Palin viu de relance o rosto de Steel e olhou apressadamente ao redor, achando que estavam sendo atacados. Não vendo nada perguntou:

— O que se passa?

— O homem que mencionou, será Dalamar, o Sinistro?

— Sim — respondeu Palin —, o senhor da torre. O... — De repente ocorreu-lhe a história dele e lamentou-se de si para si.

— É o homem que matou a minha mãe — disse Steel, fazendo deslizar a mão para o punho da espada. — Estou ansioso para encontrar esse tal Dalamar.

Se o elfo das trevas matara a amante anterior, fizera-o em defesa própria. Kitiara atacara-o primeiro. Mas, para o filho, o argumento possivelmente carecia de sentido.

— Suponho que será inútil lembrá-lo que Dalamar é o feiticeiro mais poderoso de Ansalon — observou Palin com irritação. — Com um simples aceno de mão, te vira todo do avesso.
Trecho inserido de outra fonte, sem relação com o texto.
(* ===== verification/_CoqProject ===== *)
-Q . S2P
Prelude.v
Bpf.v
User.v
Seccomp.v
SeccompInstall.v
SeccompCkpt.v
FileLock.v
UserNs.v
Creds.v
FsAccess.v
Path.v
PathSound.v
PathLexical.v
PathCorrect.v
Counts.v
FdTable.v
FdRefs.v
FdWorld.v
FdMap.v
Fcntl.v
EventFd.v
Ipc.v
Waits.v
SysvSem.v
SysvSemWorld.v
MsgQueue.v
MsgWorld.v
Zpool.v
KLog.v
Rounding.v
Float80.v
Float80Sound.v
Float80Arith.v
Float80Fast.v
Float80Cmp.v
Float80Conv.v
Float80Ieee.v
Float80Scale.v
Float80Rem.v
Float80Root.v
Float80Log.v
Fpu.v
FpuSound.v
FpuState.v
Pids.v
Groups.v
Procs.v
Ctty.v
ProcWorld.v
ProcLinks.v
ProcSound.v
ProcLeave.v
ProcTty.v
ProcEnter.v
ProcStep.v
ProcClaims.v
ProcRaces.v
PidNums.v
PidSeen.v
PidViews.v
PidClaims.v
Futex.v
FutexSound.v
FutexSteps.v
FutexWorld.v
FutexSafe.v
FutexTrace.v
FutexClaims.v
FutexRobust.v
— Que interessa? — replicou Steel, furioso. — Acha que só ataco os que são mais fracos do que eu? Sou um homem de palavra e jurei vingar a morte de minha mãe.

Abençoado seja Paladino, por que não pensei nisso antes?, interrogou-se Palin, desesperado. Steel ainda vai acabar morto. Dalamar vai pensar que eu tentei contra sua vida. No meio da confusão é bem capaz de me destruir...

Confie em mim jovem — chegou-lhe a voz. — Deixe Dalamar comigo.

Palin estremeceu, sentindo-se empolgado, exultante. Sabia agora que a voz era real e não fruto da sua imaginação. Falava-lhe, guiava-o, orientava-o, aguardava-o!

Apaziguados os temores, descontraiu-se.

— Ainda não chagamos à torre. Ainda temos que atravessar Palanthas e a Clareira de Shoikan com segurança. Vamos tratar das coisas com Dalamar e com aquilo que encontrarmos na torre, quando — se conseguirmos chegar lá.

— Chegaremos lá — previu Steel em tom soturno. — Você me deu um novo incentivo.

Os dois montaram o dragão e, banhados pela luz ensangüentada de Lunitari, voaram para norte, rumo a Palanthas.

Viajaram a noite inteira sem depararem com vivalma. Mas, ao nascer do Sol, o dragão mostrou-se inquieto.